O S S U I C I D A S
A notícia abalou todos na Casa Grande: dona Leonor, a simpática senhora que, há dois anos, freqüentava o Vale, havia se suicidado! O comentário dos dias que se seguiram girou em torno dos suicidas. Para mim, esse assunto se concluíra com a literatura de Chico Xavier. O suicida era um ser humano fracassado, tanto aqui como no mundo dos espíritos, e sua recuperação era tão difícil que até hospitais especializados existiam no espaço para assisti-los. A idéia mais comum em torno disso era a de um espírito que frustrara o plano de Deus, e que ninguém poderia destruir aquilo que Deus criou: a vida!
Passei a observar a Clarividente e reparei que, ao falar nisso, ela se emocionava, chegando, mesmo, a chorar. Mas vi, também, que sua emoção tinha um cunho diferente. Não tinha ela a mesma idéia de fracasso, que pairava em meu espírito, fracasso por não ter evitado o suicídio de uma pessoa que era assistida nossa. Aos poucos, fui entendendo que o problema do suicídio era mais complexo e que havia ângulos que ainda não haviam sido abordados na literatura espiritual. A senhora em questão resumia sua presença, no Vale, em contatos diretos com a Clarividente, e pouco sabíamos sobre ela. Aos poucos, consegui saber sua história e, a partir daí, minhas idéias sobre o suicídio se modificaram muito.
Tudo começou numa tarde quente de agosto de 1970. Neiva estava exausta pelos trabalhos ininterruptos. Quando duas senhoras desceram de luxuoso carro, na porta da Casa Grande, todo mundo se preveniu para evitar uma consulta forçada. Mas se sentaram na sala, uma das senhoras desandou a chorar convulsivamente, e daí, para conseguir a atenção de Neiva, foi um passo.
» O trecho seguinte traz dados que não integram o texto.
(** The loop: it handles a prefix, and ends with the batch or at a command that could
    not be recorded. *)
Lemma poll_items_spec items cur (s : R) :
  0 <= cur -> increasing cur items ->
  let '(cur', stopped, s') := poll_items fuel items cur s in
  exists pre post s0, items = pre ++ post /\ handled pre s s0 /\ cur' = last_seq cur pre /\
    (stopped = false -> post = [] /\ s' = s0) /\
    (stopped = true -> exists rec post', post = rec :: post' /\ unrecorded (fst (apply_command fuel rec s0)) /\
       s' = put_scan_force true (snd (apply_command fuel rec s0))).
Proof.
  revert cur s. induction items as [|rec items IH]; intros cur s Hc Hi; simpl.
  - exists [], [], s. split_and!; try done. constructor.
  - destruct Hi as [Hlt Hi]. destruct (decide (c_seq rec = 0)) as [?|Hnz]; [lia|]. apply Z.eqb_neq in Hnz. rewrite Hnz.
    replace (Z.max cur (c_seq rec)) with (c_seq rec) by lia.
    destruct (apply_command fuel rec s) as [r s1] eqn:E. set (s2 := exec (on_world (save_cursor (c_seq rec))) s1).
    assert (~ unrecorded r -> let '(cur', stopped, s') := poll_items fuel items (c_seq rec) s2 in
      exists pre post s0, rec :: items = pre ++ post /\ handled pre s s0 /\ cur' = last_seq cur pre /\
      (stopped = false -> post = [] /\ s' = s0) /\
      (stopped = true -> exists q post', post = q :: post' /\ unrecorded (fst (apply_command fuel q s0)) /\
         s' = put_scan_force true (snd (apply_command fuel q s0)))) as Hgo.
    { intros Hr. specialize (IH (c_seq rec) s2 ltac:(lia) Hi).
      destruct (poll_items fuel items (c_seq rec) s2) as [[cur' st] s']. destruct IH as (pre & post & s0 & -> & Hh & Hcur & Hst).
      exists (rec :: pre), post, s0. split_and!; [done| |done|apply Hst..].
      constructor; rewrite ?E; [done| |done]. intros Ha. apply automation_recorded; [done|]. by rewrite E. }
    destruct r as [u|e]; [apply Hgo; by intros [? ?]|]. destruct e; try (apply Hgo; by intros [? ?]).
    exists [], (rec :: items), s. split_and!; try done; [constructor|].
    intros _. exists rec, items. rewrite E. split_and!; [done|by eexists|done].
Qed.

(** C3: the command inbox makes progress and drops nothing: a poll handles a prefix
    of the batch, in order and each command once: every command of it is applied to
    the state the earlier ones left, whatever it raises, the cursor is saved after it,
    and an automation command of it was answered by the runtime or its failure
    recorded in the automation's ledger. The poll ends with the batch, or stops at
    the first command that raises that it could not be recorded: the cursor is then
    the last handled one's number, below that command and all the later ones, so the
    next poll sees them again. The next scheduling pass is forced. *)
Theorem poll_commands_progress (cursor : Z) (s : R) (items : list command) (next : Z) :
  0 <= cursor -> list_after cursor (command_batch_limit cfg) (world s) = Ok (items, next) ->
  items <> [] -> increasing cursor items ->
  exists pre post cur s0 s', items = pre ++ post /\ poll_commands cfg fuel cursor s = (Ok cur, s') /\ handled pre s s0 /\
    cursor <= cur /\ (forall rec, rec ∈ pre -> c_seq rec <= cur) /\ scan_force s' = true /\
    match post with
    | [] => s' = put_scan_force true s0 /\ cur = Z.max next (last_seq cursor items)
    | rec :: _ => unrecorded (fst (apply_command fuel rec s0)) /\ s' = put_scan_force true (snd (apply_command fuel rec s0)) /\
        cur = last_seq cursor pre /\ forall rec, rec ∈ post -> cur < c_seq rec
    end.
Proof.
  intros Hc Hl Hne Hi. unfold poll_commands. rewrite Hl. destruct items as [|rec items]; [done|].
  pose proof (poll_items_spec (rec :: items) cursor s Hc Hi) as Hp.
  destruct (poll_items fuel (rec :: items) cursor s) as [[cur stopped] s1].
  destruct Hp as (pre & post & s0 & E & Hh & -> & Hst0 & Hst1). rewrite E in *. apply increasing_app in Hi as [Hpre Hpost].
  assert (cursor <= last_seq cursor pre /\ forall q, q ∈ pre -> c_seq q <= last_seq cursor pre) as [Hle Hall].
  { split; [|intros q Hq; by eapply increasing_above]. destruct pre as [|q pre]; [done|].
    destruct (increasing_above cursor (q :: pre) q Hpre (list_elem_of_here _ _)). lia. }
  destruct stopped.
  - destruct (Hst1 eq_refl) as (q & post' & -> & Hu & ->). exists pre, (q :: post'), (last_seq cursor pre), s0, (put_scan_force true (snd (apply_command fuel q s0))).
    split_and!; try done. intros r Hr. by eapply increasing_above.
  - destruct (Hst0 eq_refl) as [-> ->]. rewrite app_nil_r in *. exists pre, [], (Z.max next (last_seq cursor pre)), s0, (put_scan_force true s0).
    rewrite app_nil_r. split_and!; try done; try lia. intros q Hq. specialize (Hall q Hq). lia.
Qed.

(** A command the runner knows, with a target. *)
Definition well_formed (rec : command) : bool :=
  bool_decide (lower (strip (c_type rec)) ∈ COMMAND_TYPES) && negb (String.eqb (strip (c_run_id rec)) "").
(** Its run id names a run the command lane ticks first. *)
Definition prioritized (rec : command) : bool :=
  well_formed rec &&
  bool_decide (lower (strip (c_type rec)) ∈ PRIORITY_TYPES ++ AUTOMATION_COMMAND_TYPES).

Lemma on_world_frame {A} (m : M W A) (s : R) : snd (on_world m s) = put_world (world (snd (on_world m s))) s.
Proof. unfold on_world. by destruct (m (world s)). Qed.

(** the dispatch marks for a priority tick exactly the runs a command names
    directly (resume, cancel, guidance, conclude, schedule, automation), never
    the session an event is for nor anything of a refused command; it touches
    nothing else of the runner's memory, whatever the handlers do, and a command
    of an unknown type or without a target is refused before any effect. *)
Theorem apply_command_routing (rec : command) (s : R) :
  snd (apply_command fuel rec s) =
    put_world (world (snd (apply_command fuel rec s)))
      (if prioritized rec then put_priority ({[strip (c_run_id rec)]} ∪ priority s) s else s) /\
  (well_formed rec = false -> exists m, apply_command fuel rec s = (Raise (ValueError m), s)) /\
  (lower (strip (c_type rec)) = "emit_event" -> priority (snd (apply_command fuel rec s)) = priority s).
Proof.
  assert (snd (apply_command fuel rec s) =
    put_world (world (snd (apply_command fuel rec s)))
      (if prioritized rec then put_priority ({[strip (c_run_id rec)]} ∪ priority s) s else s)) as Hmain.
  { unfold prioritized, well_formed, apply_command. set (typ := lower (strip (c_type rec))). cbv zeta.
    destruct (bool_decide (typ ∈ COMMAND_TYPES)); cbn [negb andb]; [|by destruct s].
    destruct (String.eqb (strip (c_run_id rec)) ""); cbn [negb andb]; [by destruct s|].
    destruct (decide (typ ∈ AUTOMATION_COMMAND_TYPES)) as [Ha|Ha].
    - rewrite (bool_decide_true _ Ha), bool_decide_true by (apply elem_of_app; by right).
      unfold mbind_, mark_priority, modify. apply on_world_frame.
    - rewrite (bool_decide_false _ Ha).
      destruct (decide (typ ∈ PRIORITY_TYPES)) as [Hp|Hp].
      + rewrite (bool_decide_true _ Hp), (bool_decide_true (typ ∈ PRIORITY_TYPES ++ _)) by (apply elem_of_app; by left).
        unfold mbind_ at 1 3, mark_priority, modify.
        repeat (match goal with |- context[if ?b then _ else _] => destruct b end; try apply on_world_frame). done.
      + rewrite (bool_decide_false _ Hp), (bool_decide_false (typ ∈ PRIORITY_TYPES ++ _)) by (rewrite elem_of_app; tauto).
        unfold mbind_ at 1 3, ret.
        repeat (match goal with |- context[if ?b then _ else _] => destruct b end; try apply on_world_frame). by destruct s. }
  split; [exact Hmain|]. split.
  - unfold well_formed, apply_command. cbv zeta. destruct (bool_decide _); simpl; [|by eexists].
    destruct (String.eqb _ ""); simpl; [by eexists|done].
  - intros He. rewrite Hmain. unfold prioritized. rewrite He. by destruct (well_formed rec).
Qed.
End Poll.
Sentaram-se as duas diante de Neiva. Embora não estivesse mediunizada, Neiva percebeu, de pronto, que o maior problema não era o da senhora que chorava, mas, sim, o da outra! A que chorava – Silvia – , tinha um descontrole emocional, e seus motivos eram fúteis, demonstrando falta de propósitos mais responsáveis. A outra, porém, embora não demonstrasse, estava em grande perigo.
Eram Leonor de Souza, 42 anos, e Silvia Castro, 36. Leonor pediu licença para fumar, e acendeu o cigarro numa longa piteira. Segurou a mão de Silvia, e pediu a Neiva que atendesse a ela em primeiro lugar. Embora Neiva não estivesse vendo coisa alguma que demandasse maior atenção, consentiu no pedido de Leonor. Pediu-lhe que fosse até a cozinha tomar um café, enquanto atendia Silvia. Logo que Leonor saiu, Silvia parou de chorar.
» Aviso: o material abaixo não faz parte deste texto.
(* ===== verification/SignInLimiter.v ===== *)
(** * The limits on sign-in attempts

    [passwords.py], [SignInLimiter]: counters of refused attempts per client
    address, per account and address, per account, and for the whole gateway.

    Times are microseconds since the epoch. The unit an address limit counts
    ([address_key], the standard library's [ipaddress]), the loopback test on it
    and the digest an account's name is kept as are arguments. *)

From S2P Require Import Prelude PyStr OrdDict IsoTime.

(** The configuration ([__init__]). *)
Record limits := mk_limits {
  ip_failures : Z;
  window_s : Z;
  ip_lock_s : Z;
  account_after : Z;
  account_base_s : Z;
  account_max_s : Z;
  account_total : Z;
  account_total_max_s : Z;
  trusted_s : Z;
  global_failures : Z;
  max_entries : Z;
}.
Definition PASSWORD_LIMITER : limits :=
  mk_limits 10 (900 * second) (900 * second) 5 (30 * second) (900 * second) 20 (86400 * second) (30 * 86400 * second) 0 20000.
Definition ONBOARDING_LIMITER : limits :=
  mk_limits 5 (900 * second) (900 * second) (10 ^ 6) (30 * second) (900 * second) (10 ^ 6) (86400 * second)
    (30 * 86400 * second) 20 20000.

Record ip_row := mk_ip { i_times : list Z; i_until : Z }.
Record pair_row := mk_pair { p_n : Z; p_until : Z; p_last : Z }.
Record acct_row := mk_acct { a_times : list Z; a_until : Z; a_level : Z; a_last : Z }.

Record counters := mk_counters {
  c_ip : list (string * ip_row);
  c_pair : list ((string * string) * pair_row);
  c_acct : list (string * acct_row);
  c_trusted : list ((string * string) * Z);
  c_global : list Z;
  c_global_locked : Z;
}.
Definition no_counters : counters := mk_counters [] [] [] [] [] 0.

Section Limiter.
Context (cfg : limits) (address_key : string -> string) (digest : string -> string) (is_loopback_key : string -> bool).

Definition account_key (account : string) : string := if String.eqb account "" then "" else digest account.

(** ** [_prune] *)

Section Shrink.
Context {K V : Type} `{EqDecision K}.

(** [shrink(d, live)]: expired entries first, then the oldest unlocked ones. *)
Definition shrink (live locked : V -> bool) (d : list (K * V)) : list (K * V) :=
  if Z.of_nat (length d) <=? max_entries cfg then d
  else
    let d := opops (okeys (List.filter (fun kv => negb (live kv.2)) d)) d in
    if max_entries cfg <? Z.of_nat (length d)
    then opops (take (Z.to_nat (Z.of_nat (length d) - max_entries cfg)) (okeys (List.filter (fun kv => negb (locked kv.2)) d))) d
    else d.
End Shrink.

Definition recent (now : Z) (ts : list Z) : list Z := List.filter (fun t => now - t <? window_s cfg) ts.

Definition ip_locked (now : Z) (v : ip_row) : bool := now <? i_until v.
Definition pair_locked (now : Z) (v : pair_row) : bool := now <? p_until v.
Definition acct_locked (now : Z) (v : acct_row) : bool := now <? a_until v.

Definition prune (now : Z) (st : counters) : counters :=
  mk_counters
    (shrink (fun v => ip_locked now v || existsb (fun t => now - t <? window_s cfg) (i_times v)) (ip_locked now) (c_ip st))
    (shrink (fun v => pair_locked now v || (now - p_last v <? window_s cfg)) (pair_locked now) (c_pair st))
    (shrink (fun v => acct_locked now v || (now - a_last v <? 2 * window_s cfg)) (acct_locked now) (c_acct st))
    (shrink (fun v => now - v <? trusted_s cfg) (fun _ => false) (c_trusted st))
    (c_global st) (c_global_locked st).

(** ** [check], [failure], [success] *)

Definition ip_of (st : counters) (addr : string) : ip_row := default (mk_ip [] 0) (oget addr (c_ip st)).
Definition pair_of (st : counters) (acct addr : string) : pair_row := default (mk_pair 0 0 0) (oget (acct, addr) (c_pair st)).
Definition acct_of (st : counters) (acct : string) : acct_row := default (mk_acct [] 0 0 0) (oget acct (c_acct st)).
Definition trusted (now : Z) (st : counters) (acct addr : string) : bool :=
  negb (is_loopback_key addr) &&
  (now - default (- 10 ^ 18 * second) (oget (acct, addr) (c_trusted st)) <? trusted_s cfg).

Definition wait_for (now until : Z) : Z := (until - now) / second + 1.

Definition check (now : Z) (ip account : string) (exempt_global : bool) (st : counters) : option (string * Z) :=
  let addr := address_key ip in
  let acct := account_key account in
  if negb exempt_global && (now <? c_global_locked st) then Some ("everyone", wait_for now (c_global_locked st))
  else if now <? i_until (ip_of st addr) then Some ("address", wait_for now (i_until (ip_of st addr)))
  else if String.eqb acct "" then None
  else if now <? p_until (pair_of st acct addr) then Some ("account", wait_for now (p_until (pair_of st acct addr)))
  else if (now <? a_until (acct_of st acct)) && negb (trusted now st acct addr)
  then Some ("account", wait_for now (a_until (acct_of st acct)))
  else None.

(** [base * (2 ** exp)] of a double and an integer. *)
Definition doubled (base exp : Z) : res Z :=
  if 1024 <=? exp then Raise (OverflowError "int too large to convert to float") else Ok (base * 2 ^ exp).

Definition fail_ip (now : Z) (addr : string) (st : counters) : counters :=
  let row := ip_of st addr in
  let rows := recent now (i_times row) ++ [now] in
  let row := if ip_failures cfg <=? Z.of_nat (length rows) then mk_ip [] (now + ip_lock_s cfg) else mk_ip rows (i_until row) in
  mk_counters (oset addr row (c_ip st)) (c_pair st) (c_acct st) (c_trusted st) (c_global st) (c_global_locked st).

Definition fail_pair (now : Z) (acct addr : string) : M counters unit :=
  row <- gets (fun st => pair_of st acct addr) ;;
  let n := if negb (p_last row =? 0) && (window_s cfg <=? now - p_last row) then 0 else p_n row in
  let n := n + 1 in
  lock_until <- (if account_after cfg <=? n then
                   d <- of_res (doubled (account_base_s cfg) (n - account_after cfg)) ;;
                   ret (now + Z.min (account_max_s cfg) d)
                 else ret 0) ;;
  modify (fun st => mk_counters (c_ip st) (oset (acct, addr) (mk_pair n lock_until now) (c_pair st)) (c_acct st)
                      (c_trusted st) (c_global st) (c_global_locked st)).

Definition fail_acct (now : Z) (acct : string) : M counters unit :=
  row <- gets (fun st => acct_of st acct) ;;
  let level := if negb (a_last row =? 0) && (2 * window_s cfg <=? now - Z.max (a_last row) (a_until row)) then 0 else a_level row in
  let times := recent now (a_times row) ++ [now] in
  row' <- (if account_total cfg <=? Z.of_nat (length times) then
             d <- of_res (doubled (ip_lock_s cfg) level) ;;
             ret (mk_acct [] (now + Z.min (account_total_max_s cfg) d) (level + 1) now)
           else ret (mk_acct times (a_until row) level now)) ;;
  modify (fun st => mk_counters (c_ip st) (c_pair st) (oset acct row' (c_acct st)) (c_trusted st) (c_global st) (c_global_locked st)).

Definition fail_global (now : Z) (st : counters) : counters :=
  if global_failures cfg =? 0 then st
  else
    let g := recent now (c_global st) ++ [now] in
    if global_failures cfg <=? Z.of_nat (length g)
    then mk_counters (c_ip st) (c_pair st) (c_acct st) (c_trusted st) [] (now + ip_lock_s cfg)
    else mk_counters (c_ip st) (c_pair st) (c_acct st) (c_trusted st) g (c_global_locked st).

Definition failure (now : Z) (ip account : string) : M counters unit :=
  let addr := address_key ip in
  let acct := account_key account in
  modify (prune now) ;;;
  modify (fail_ip now addr) ;;;
  (if String.eqb acct "" then ret tt else fail_pair now acct addr ;;; fail_acct now acct) ;;;
  modify (fail_global now).

Definition success (now : Z) (ip account : string) (st : counters) : counters :=
  let addr := address_key ip in
  let acct := account_key account in
  let st := mk_counters (opop addr (c_ip st)) (c_pair st) (c_acct st) (c_trusted st) (c_global st) (c_global_locked st) in
  if String.eqb acct "" then st
  else prune now (mk_counters (c_ip st) (opop (acct, addr) (c_pair st)) (c_acct st) (oset (acct, addr) now (c_trusted st))
                    (c_global st) (c_global_locked st)).

Definition reset (st : counters) : counters := no_counters.
End Limiter.

(** [limit_message] *)
Definition limit_message (scope : string) (retry_after_s : Z) : string :=
  let minutes := Z.max 1 ((retry_after_s + 59) / 60) in
  let when := str_of_Z minutes +:+ " minute" +:+ (if minutes =? 1 then "" else "s") in
  if String.eqb scope "account" then "Too many wrong passwords for this account. Try again in " +:+ when +:+ "."
  else if String.eqb scope "everyone" then "Too many refused attempts on this gateway. Try again in " +:+ when +:+ "."
  else "Too many refused attempts from this address. Try again in " +:+ when +:+ ".".

(** ** Pruning *)

Section Facts.
Context (cfg : limits) (address_key : string -> string) (digest : string -> string) (is_loopback_key : string -> bool).

Section ShrinkFacts.
Context {K V : Type} `{EqDecision K} (live locked : V -> bool) (Hlive : forall v, locked v = true -> live v = true).

Lemma elem_okeys_filter (f : V -> bool) k (d : list (K * V)) :
  k ∈ okeys (List.filter (fun kv => f kv.2) d) -> exists v, (k, v) ∈ d /\ f v = true.
Proof.
  unfold okeys. intros ([k' v] & -> & Hin)%list_elem_of_fmap. apply elem_of_lfilter in Hin as [Hin Hf]. eauto.
Qed.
- Dona Neiva, – disse ela – a senhora tem um juramento para guardar segredo, não é verdade? Já me falaram disso.
- Sim. – respondeu Neiva – Jurei meus olhos a Nosso Senhor Jesus Cristo, para que os arranque no dia em que eu disser uma mentira ou induzir alguém ao erro, pela minha clarividência.
- Pois é, dona Neiva, a senhora tem que me ajudar em segredo. Meu marido acaba de ser transferido de Brasília para o Rio de Janeiro, e eu não suporto a idéia de abandonar Brasília. O motivo principal, pelo qual não quero sair daqui, é que amo este homem, e ele diz que me matará se eu sair de perto dele.
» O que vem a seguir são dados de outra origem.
(** [_persist_record], in its two parts: what it read, and what it writes. *)
Definition persist_read (p : nat) (r : session) (now mono : Z) : M world (option records) :=
  rs <- load p true now mono ;;
  ret (match oget (session_id r) rs with Some _ => Some (oset (session_id r) r rs) | None => None end).
Definition persist_write (p : nat) (rs : option records) (now mono : Z) : M world unit :=
  match rs with Some rs => save p rs now mono | None => ret tt end.
Definition persist_record (p : nat) (r : session) (now mono : Z) : M world unit :=
  rs <- persist_read p r now mono ;; persist_write p rs now mono.

(** A worker takes the [k]-th write handed to it. *)
Definition run_submitted (k : nat) (now mono : Z) : M world unit := fun w =>
  match submitted w !! k with
  | Some (p, r) =>
      persist_record p r now mono (mk_world (file w) (next_ident w) (memory_of w) (delete k (submitted w)))
  | None => (Ok tt, w)
  end.

Definition verify_csrf_token (p : nat) (value token : string) (now mono : Z) : M world bool :=
  let token := strip token in
  sid <- of_res (session_id_from_value value) ;;
  match sid with
  | None => ret false
  | Some sid =>
      if String.eqb token "" then ret false
      else
        rs <- load p false now mono ;;
        ret (match oget sid rs with
             | None => false
             | Some r => if String.eqb (csrf_hash r) "" then false else String.eqb (csrf_hash r) (digest token)
             end)
  end.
Dizendo isso, Silvia tirou uma fotografia da bolsa e estendeu-a a Neiva. Tomando a foto em suas mãos, Neiva quedou-se estarrecida: o retrato era do marido de Leonor, da amiga de Silvia! Sem dar a perceber que já identificara seu amante, Neiva prometeu-lhe segredo. Entretanto, sentia-se irritada com a futilidade aquela mulher. Alem de trazer um assunto escabroso – ser amante do marido da amiga –, vinha, ainda, com toda falta de respeito, pedir a manutenção daquela situação. Disfarçando suas próprias emoções, Neiva prometeu que iria fazer todo esforço para que ela não tivesse que sair de Brasília, e pediu-lhe que voltasse daí a alguns dias, num dia de consulta. Em seguida, mandou entrar Leonor, que foi logo dizendo:
- Dona Neiva, a senhora conseguiu um milagre fazendo Silvia para de chorar. Bem que ela me disse que a senhora era extraordinária!
Ainda agastada com o desplante de Silvia, Neiva olhou-a e respondeu:
- A senhora é quem devia estar chorando!...
- É verdade, dona Neiva. Estou desolada e não estou mais agüentando viver com o meu problema. Sou casada, meu marido é muito bom para mim, tenho filhos, mas estou amando desesperadamente outro homem! Mas, por favor, não me leve a mal. Amo, sei que sou correspondida, mas nada fiz de errado. Não me julgo no direito de prejudicar a quem quer que seja, minha família ou a dele, pois também é casado! A única coisa que acontece é conversarmos de vez em quando. Vim procurá-la para que me ajude a manter meu equilíbrio. Tanto ele como eu, queremos cumprir rigorosamente nossos deveres.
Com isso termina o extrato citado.